* What you should do *
After locating the line that contains "rewrite land_even by lia." in the data below, set down exactly that line and each one after it through the line that contains "(** ** The rows of the states *)", and nothing more.

(Information given)

Lemma land_even n : 0 <= n → Z.land (Z.shiftr n 1) (Z.lnot 1) = 2 * (n / 4).
Proof.
  intros. rewrite Z.shiftr_div_pow2 by lia. change (2 ^ 1) with 2.
  change (Z.lnot 1) with (Z.lnot (Z.ones 1)). rewrite <- Z.ldiff_land, Z.ldiff_ones_r by lia.
  rewrite Z.shiftr_div_pow2, Z.shiftl_mul_pow2 by lia. change (2 ^ 1) with 2.
  rewrite Z.div_div by lia. change (2 * 2) with 4. lia.
Qed.

Lemma search_range_ok fuel keys w : ∀ lower upper,
  0 <= lower → upper + 1 < Z.of_nat (length keys) → upper - lower + 2 < Z.of_nat fuel →
  lower <= upper + 2 →
  ∃ m, search_range fuel keys w lower upper = Ret m
    ∧ ∀ mid, m = Some mid → 0 <= mid < Z.of_nat (length keys) - 1.
Proof.
  induction fuel as [|fuel IH]; intros lower upper Hl Hu Hf Hlu; [lia|]. cbn [search_range].
  destruct (Z.ltb_spec upper lower); [by eexists|]. cbv zeta.
  rewrite land_even by lia.
  assert (lower <= lower + 2 * ((upper - lower) / 4) <= upper) as Hm.
  { pose proof (Z.div_pos (upper - lower) 4). pose proof (Z.mul_div_le (upper - lower) 4). lia. }
  set (mid := lower + _) in *. clearbody mid.
  destruct (at_index_ok keys mid) as (k & -> & _); [lia|]. rewrite bind_Ret.
  destruct (at_index_ok keys (mid + 1)) as (k1 & -> & _); [lia|]. rewrite bind_Ret.
  destruct (Z.ltb_spec w k); [apply IH; lia|].
  destruct (Z.ltb_spec k1 w); [apply IH; lia|].
  eexists. split; [done|]. intros ? [= <-]. lia.
Qed.

(** ** The rows of the states *)

Definition states : Z := 350.
Definition is_state (cs : Z) : Prop := 0 <= cs < states.
Definition is_action (a : Z) : Prop := 0 <= a <= 14.

(** The entry [i] of the transition table leads to a state and has a list of actions. *)
Definition entry_ok (i : Z) : bool :=
  match _http_parser_indicies !! Z.to_nat i with
  | None => false
  | Some t =>
      (0 <=? t) &&
      match _http_parser_trans_targs !! Z.to_nat t, _http_parser_trans_actions !! Z.to_nat t with
      | Some cs, Some a =>
          (0 <=? cs) && (cs <? states) && (0 <=? a) &&
          ((a =? 0) ||
           match _http_parser_actions !! Z.to_nat a with
           | Some n =>
               (0 <=? n) && (a + 1 + n <=? Z.of_nat (length _http_parser_actions))
               && forallb (fun b => (0 <=? b) && (b <=? 14))
                    (_http_parser_actions.[Z.to_nat (a + 1), Z.to_nat n])
           | None => false
           end)
      | _, _ => false
      end
  end.

Definition row_ok (cs : Z) : bool :=
  match _http_parser_cond_lengths !! Z.to_nat cs, _http_parser_cond_offsets !! Z.to_nat cs,
        _http_parser_key_offsets !! Z.to_nat cs, _http_parser_index_offsets !! Z.to_nat cs,
        _http_parser_single_lengths !! Z.to_nat cs, _http_parser_range_lengths !! Z.to_nat cs with
  | Some cl, Some co, Some ko, Some io, Some sl, Some rl =>
      (0 <=? cl) && (0 <=? co) && (co * 2 + cl * 2 <=? Z.of_nat (length _http_parser_cond_keys))
      && (co + cl <=? Z.of_nat (length _http_parser_cond_spaces))
      && (0 <=? ko) && (0 <=? io) && (0 <=? sl) && (0 <=? rl)
      && (ko + sl + rl * 2 <=? Z.of_nat (length _http_parser_trans_keys))
      && forallb (fun k => entry_ok (io + Z.of_nat k)) (seq 0 (Z.to_nat (sl + rl + 1)))
  | _, _, _, _, _, _ => false
  end.

Lemma forallb_seq f n k : forallb f (seq 0 n) = true → (k < n)%nat → f k = true.
Proof. rewrite forallb_forall. intros H Hk. apply H, in_seq. lia. Qed.

Lemma rows_ok : forallb (fun cs => row_ok (Z.of_nat cs)) (seq 0 (Z.to_nat states)) = true.
Proof. vm_compute. reflexivity. Qed.

Lemma row_ok_state cs : is_state cs → row_ok cs = true.
Proof.
  unfold is_state. intros Hcs. rewrite <- (Z2Nat.id cs) by lia.
  apply (forallb_seq (fun cs => row_ok (Z.of_nat cs)) _ _ rows_ok). lia.
Qed.

Lemma at_index_lookup t i v : t !! Z.to_nat i = Some v → 0 <= i → at_index t i = Ret v.
Proof. intros Hv Hi. unfold at_index. rewrite (proj2 (Z.ltb_ge _ _)) by lia. by rewrite Hv. Qed.

Ltac bool_facts :=
  repeat match goal with
  | H : _ && _ = true |- _ => apply andb_true_iff in H as [? ?]
  | H : (_ <=? _) = true |- _ => apply Z.leb_le in H
  | H : (_ <? _) = true |- _ => apply Z.ltb_lt in H
  end.

(** The keys of a state: [match_keys] ends at one of its entries. *)
Lemma match_keys_ok cs w :
  is_state cs → ∃ i, match_keys cs w = Ret i ∧ 0 <= i ∧ entry_ok i = true.
Proof.
  intros Hcs. pose proof (row_ok_state cs Hcs) as Hr. unfold row_ok in Hr.
  destruct (_http_parser_cond_lengths !! _); [|done].
  destruct (_http_parser_cond_offsets !! _); [|done].
  destruct (_http_parser_key_offsets !! _) as [ko|] eqn:Hko; [|done].
  destruct (_http_parser_index_offsets !! _) as [io|] eqn:Hio; [|done].
  destruct (_http_parser_single_lengths !! _) as [sl|] eqn:Hsl; [|done].
  destruct (_http_parser_range_lengths !! _) as [rl|] eqn:Hrl; [|done].
  bool_facts. unfold is_state in Hcs.
  assert (∀ k, 0 <= k <= sl + rl → entry_ok (io + k) = true) as He.
  { intros k Hk. rewrite <- (Z2Nat.id k) by lia.
    eapply (forallb_seq (fun k => entry_ok (io + Z.of_nat k))); [eassumption|]. lia. }
  unfold match_keys.
  rewrite (at_index_lookup _ _ _ Hko), bind_Ret by lia.
  rewrite (at_index_lookup _ _ _ Hio), bind_Ret by lia.
  rewrite (at_index_lookup _ _ _ Hsl), bind_Ret by lia.
  assert (∃ m, (if 0 <? sl then
              k ← slice _http_parser_trans_keys ko sl;
              search_single (S (length k)) k w 0 (sl - 1)
            else Ret None) = Ret m ∧ ∀ mid, m = Some mid → 0 <= mid < sl) as (m & -> & Hm).
  { destruct (Z.ltb_spec 0 sl); [|by eexists].
    destruct (slice_ok _http_parser_trans_keys ko sl) as (k & -> & Hk & _); [lia..|].
    rewrite bind_Ret.
    destruct (search_single_ok (S (length k)) k w 0 (sl - 1)) as (m & -> & Hm); [lia..|].
    exists m. split; [done|]. intros mid Hmid. apply Hm in Hmid. lia. }
  rewrite bind_Ret. destruct m as [mid|].
  { specialize (Hm mid eq_refl). eexists. split; [done|]. split; [lia|]. apply He. lia. }
  cbv zeta. rewrite (at_index_lookup _ _ _ Hrl), bind_Ret by lia.
  assert (∃ m, (if 0 <? rl then
              k ← slice _http_parser_trans_keys (ko + sl) (rl * 2);
              search_range (S (length k)) k w 0 (Z.shiftl rl 1 - 2)
            else Ret None) = Ret m ∧ ∀ mid, m = Some mid → 0 <= mid < rl * 2) as (m & -> & Hm').
  { destruct (Z.ltb_spec 0 rl); [|by eexists].
    destruct (slice_ok _http_parser_trans_keys (ko + sl) (rl * 2)) as (k & -> & Hk & _); [lia..|].
    rewrite bind_Ret, Z.shiftl_mul_pow2 by lia. change (2 ^ 1) with 2.
    destruct (search_range_ok (S (length k)) k w 0 (rl * 2 - 2)) as (m & -> & Hm'); [lia..|].
    exists m. split; [done|]. intros mid Hmid. apply Hm' in Hmid. lia. }
  rewrite bind_Ret. destruct m as [mid|].
  - specialize (Hm' mid eq_refl). eexists. split; [done|].
    rewrite Z.shiftr_div_pow2 by lia. change (2 ^ 1) with 2.
    pose proof (Z.div_pos mid 2). pose proof (Z.div_lt_upper_bound mid 2 rl).
    split; [lia|]. rewrite <- Z.add_assoc. apply He. lia.
  - eexists. split; [done|]. split; [lia|]. rewrite <- Z.add_assoc. apply He. lia.
Qed.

(End Information given)

* Result of the task *
  rewrite land_even by lia.
  assert (lower <= lower + 2 * ((upper - lower) / 4) <= upper) as Hm.
  { pose proof (Z.div_pos (upper - lower) 4). pose proof (Z.mul_div_le (upper - lower) 4). lia. }
  set (mid := lower + _) in *. clearbody mid.
  destruct (at_index_ok keys mid) as (k & -> & _); [lia|]. rewrite bind_Ret.
  destruct (at_index_ok keys (mid + 1)) as (k1 & -> & _); [lia|]. rewrite bind_Ret.
  destruct (Z.ltb_spec w k); [apply IH; lia|].
  destruct (Z.ltb_spec k1 w); [apply IH; lia|].
  eexists. split; [done|]. intros ? [= <-]. lia.
Qed.

(** ** The rows of the states *)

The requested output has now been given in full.